[[ MATERIAL FOR THE TASK, beginning ]]
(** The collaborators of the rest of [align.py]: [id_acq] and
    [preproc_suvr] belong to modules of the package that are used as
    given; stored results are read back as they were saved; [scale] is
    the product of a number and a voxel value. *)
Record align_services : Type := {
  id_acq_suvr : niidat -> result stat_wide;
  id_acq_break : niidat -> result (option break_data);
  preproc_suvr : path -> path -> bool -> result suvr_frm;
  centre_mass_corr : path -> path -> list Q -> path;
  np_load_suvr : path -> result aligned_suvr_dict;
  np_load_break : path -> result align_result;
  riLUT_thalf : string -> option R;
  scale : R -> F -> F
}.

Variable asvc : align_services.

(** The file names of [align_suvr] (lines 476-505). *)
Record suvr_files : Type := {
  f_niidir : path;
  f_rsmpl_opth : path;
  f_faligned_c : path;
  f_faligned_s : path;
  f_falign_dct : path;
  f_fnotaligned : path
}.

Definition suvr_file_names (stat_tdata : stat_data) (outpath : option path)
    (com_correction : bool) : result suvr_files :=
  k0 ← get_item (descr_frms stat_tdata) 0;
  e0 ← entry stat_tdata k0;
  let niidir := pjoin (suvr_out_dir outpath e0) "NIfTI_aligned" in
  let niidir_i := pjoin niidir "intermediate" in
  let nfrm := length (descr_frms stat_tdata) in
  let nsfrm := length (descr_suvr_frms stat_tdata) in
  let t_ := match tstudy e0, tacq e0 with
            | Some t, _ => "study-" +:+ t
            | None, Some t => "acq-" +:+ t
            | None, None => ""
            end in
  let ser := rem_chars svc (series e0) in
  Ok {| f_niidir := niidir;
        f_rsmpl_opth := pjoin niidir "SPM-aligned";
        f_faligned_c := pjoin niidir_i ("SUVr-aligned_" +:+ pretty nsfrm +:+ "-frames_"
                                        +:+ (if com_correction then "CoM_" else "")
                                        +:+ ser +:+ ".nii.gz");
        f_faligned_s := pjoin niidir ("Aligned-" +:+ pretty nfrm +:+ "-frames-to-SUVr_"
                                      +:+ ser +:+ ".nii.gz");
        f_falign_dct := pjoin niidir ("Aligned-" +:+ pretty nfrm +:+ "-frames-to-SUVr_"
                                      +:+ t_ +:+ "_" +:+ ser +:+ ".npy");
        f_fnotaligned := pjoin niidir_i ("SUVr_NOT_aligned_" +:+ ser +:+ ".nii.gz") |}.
[[ MATERIAL FOR THE TASK, end ]]
[[ MATERIAL FOR THE TASK, beginning ]]
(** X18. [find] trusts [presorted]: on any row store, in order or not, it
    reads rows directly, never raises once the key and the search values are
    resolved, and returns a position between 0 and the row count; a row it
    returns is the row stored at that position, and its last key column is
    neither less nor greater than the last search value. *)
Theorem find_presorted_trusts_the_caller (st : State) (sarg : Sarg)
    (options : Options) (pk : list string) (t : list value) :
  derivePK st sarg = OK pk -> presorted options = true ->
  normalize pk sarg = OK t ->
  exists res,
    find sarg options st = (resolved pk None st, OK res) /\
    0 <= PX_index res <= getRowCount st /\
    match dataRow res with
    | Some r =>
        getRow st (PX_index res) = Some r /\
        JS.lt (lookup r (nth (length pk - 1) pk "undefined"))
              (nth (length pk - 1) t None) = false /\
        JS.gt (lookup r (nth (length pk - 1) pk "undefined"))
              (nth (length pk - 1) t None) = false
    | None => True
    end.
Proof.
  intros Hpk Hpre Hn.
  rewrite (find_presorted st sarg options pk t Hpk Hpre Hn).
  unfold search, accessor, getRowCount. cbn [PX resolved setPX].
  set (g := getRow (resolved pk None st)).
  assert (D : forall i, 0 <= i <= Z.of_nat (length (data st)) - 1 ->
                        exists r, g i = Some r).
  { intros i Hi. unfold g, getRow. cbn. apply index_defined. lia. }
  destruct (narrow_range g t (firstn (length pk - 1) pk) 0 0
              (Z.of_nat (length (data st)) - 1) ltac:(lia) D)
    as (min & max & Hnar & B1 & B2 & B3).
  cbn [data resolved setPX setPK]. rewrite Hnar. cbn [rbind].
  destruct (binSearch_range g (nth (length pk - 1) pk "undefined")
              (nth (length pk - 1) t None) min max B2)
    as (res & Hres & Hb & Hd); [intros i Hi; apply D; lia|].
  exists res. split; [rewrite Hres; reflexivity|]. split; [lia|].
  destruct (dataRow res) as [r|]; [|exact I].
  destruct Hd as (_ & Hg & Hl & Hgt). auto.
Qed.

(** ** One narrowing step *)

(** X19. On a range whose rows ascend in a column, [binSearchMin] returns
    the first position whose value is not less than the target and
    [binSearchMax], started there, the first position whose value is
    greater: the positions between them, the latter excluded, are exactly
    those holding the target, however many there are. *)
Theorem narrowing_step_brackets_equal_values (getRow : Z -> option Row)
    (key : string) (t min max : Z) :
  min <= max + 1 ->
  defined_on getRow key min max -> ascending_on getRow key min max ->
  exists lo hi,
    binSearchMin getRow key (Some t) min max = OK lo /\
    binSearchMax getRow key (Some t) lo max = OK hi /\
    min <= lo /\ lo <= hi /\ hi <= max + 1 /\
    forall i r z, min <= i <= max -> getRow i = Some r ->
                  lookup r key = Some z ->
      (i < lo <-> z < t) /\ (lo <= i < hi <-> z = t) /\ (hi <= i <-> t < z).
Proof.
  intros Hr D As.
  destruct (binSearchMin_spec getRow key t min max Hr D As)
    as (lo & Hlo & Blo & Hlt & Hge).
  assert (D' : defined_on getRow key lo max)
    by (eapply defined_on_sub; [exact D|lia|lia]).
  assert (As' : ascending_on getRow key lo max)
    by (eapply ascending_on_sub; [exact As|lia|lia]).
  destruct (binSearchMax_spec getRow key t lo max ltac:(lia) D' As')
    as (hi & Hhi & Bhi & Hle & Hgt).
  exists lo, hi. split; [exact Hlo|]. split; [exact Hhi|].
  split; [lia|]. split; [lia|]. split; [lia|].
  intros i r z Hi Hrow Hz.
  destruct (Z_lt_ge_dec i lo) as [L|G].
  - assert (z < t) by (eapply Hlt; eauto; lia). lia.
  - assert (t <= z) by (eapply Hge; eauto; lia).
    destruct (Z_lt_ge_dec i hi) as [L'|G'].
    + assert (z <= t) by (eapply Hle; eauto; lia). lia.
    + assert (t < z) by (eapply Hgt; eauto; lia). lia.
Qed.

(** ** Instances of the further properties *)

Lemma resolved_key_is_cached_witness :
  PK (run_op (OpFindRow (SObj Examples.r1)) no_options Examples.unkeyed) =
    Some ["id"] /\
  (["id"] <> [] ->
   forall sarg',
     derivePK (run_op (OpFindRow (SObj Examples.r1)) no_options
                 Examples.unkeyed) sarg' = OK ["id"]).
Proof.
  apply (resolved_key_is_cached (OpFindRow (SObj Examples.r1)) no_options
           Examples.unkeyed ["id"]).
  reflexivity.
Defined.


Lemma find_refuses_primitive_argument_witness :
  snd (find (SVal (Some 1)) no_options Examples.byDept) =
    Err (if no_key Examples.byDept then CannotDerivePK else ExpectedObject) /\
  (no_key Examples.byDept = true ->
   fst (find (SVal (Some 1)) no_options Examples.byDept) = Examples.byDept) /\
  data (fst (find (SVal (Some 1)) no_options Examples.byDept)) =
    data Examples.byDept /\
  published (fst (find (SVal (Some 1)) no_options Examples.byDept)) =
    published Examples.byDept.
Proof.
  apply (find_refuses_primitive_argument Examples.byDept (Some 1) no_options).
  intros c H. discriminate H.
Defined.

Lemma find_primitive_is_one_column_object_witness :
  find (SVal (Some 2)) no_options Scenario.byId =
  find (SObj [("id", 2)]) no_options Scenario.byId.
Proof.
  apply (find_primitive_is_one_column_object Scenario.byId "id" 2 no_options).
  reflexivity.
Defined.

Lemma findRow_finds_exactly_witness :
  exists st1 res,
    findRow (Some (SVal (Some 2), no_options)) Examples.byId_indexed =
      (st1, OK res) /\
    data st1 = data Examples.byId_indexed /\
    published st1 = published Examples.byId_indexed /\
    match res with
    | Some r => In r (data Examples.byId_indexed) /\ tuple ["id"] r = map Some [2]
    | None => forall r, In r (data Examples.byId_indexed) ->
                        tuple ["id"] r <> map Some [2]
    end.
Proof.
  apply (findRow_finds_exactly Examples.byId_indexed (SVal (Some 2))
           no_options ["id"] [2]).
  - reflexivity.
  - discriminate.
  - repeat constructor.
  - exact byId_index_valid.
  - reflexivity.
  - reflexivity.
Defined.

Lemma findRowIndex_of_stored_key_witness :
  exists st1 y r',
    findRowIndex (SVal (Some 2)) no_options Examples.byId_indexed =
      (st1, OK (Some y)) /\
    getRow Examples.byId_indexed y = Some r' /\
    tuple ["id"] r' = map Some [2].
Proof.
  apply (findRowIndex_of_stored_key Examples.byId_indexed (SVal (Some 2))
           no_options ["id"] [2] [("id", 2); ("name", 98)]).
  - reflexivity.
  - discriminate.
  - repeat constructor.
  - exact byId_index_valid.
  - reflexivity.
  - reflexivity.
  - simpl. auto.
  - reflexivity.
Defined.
[[ MATERIAL FOR THE TASK, end ]]
# [WHAT YOU NEED TO DO]
Among the lines above, show every one that contains the string "tuple".

# [ANSWER FOR THE TASK]
    | Some r => In r (data Examples.byId_indexed) /\ tuple ["id"] r = map Some [2]
                        tuple ["id"] r <> map Some [2]
    tuple ["id"] r' = map Some [2].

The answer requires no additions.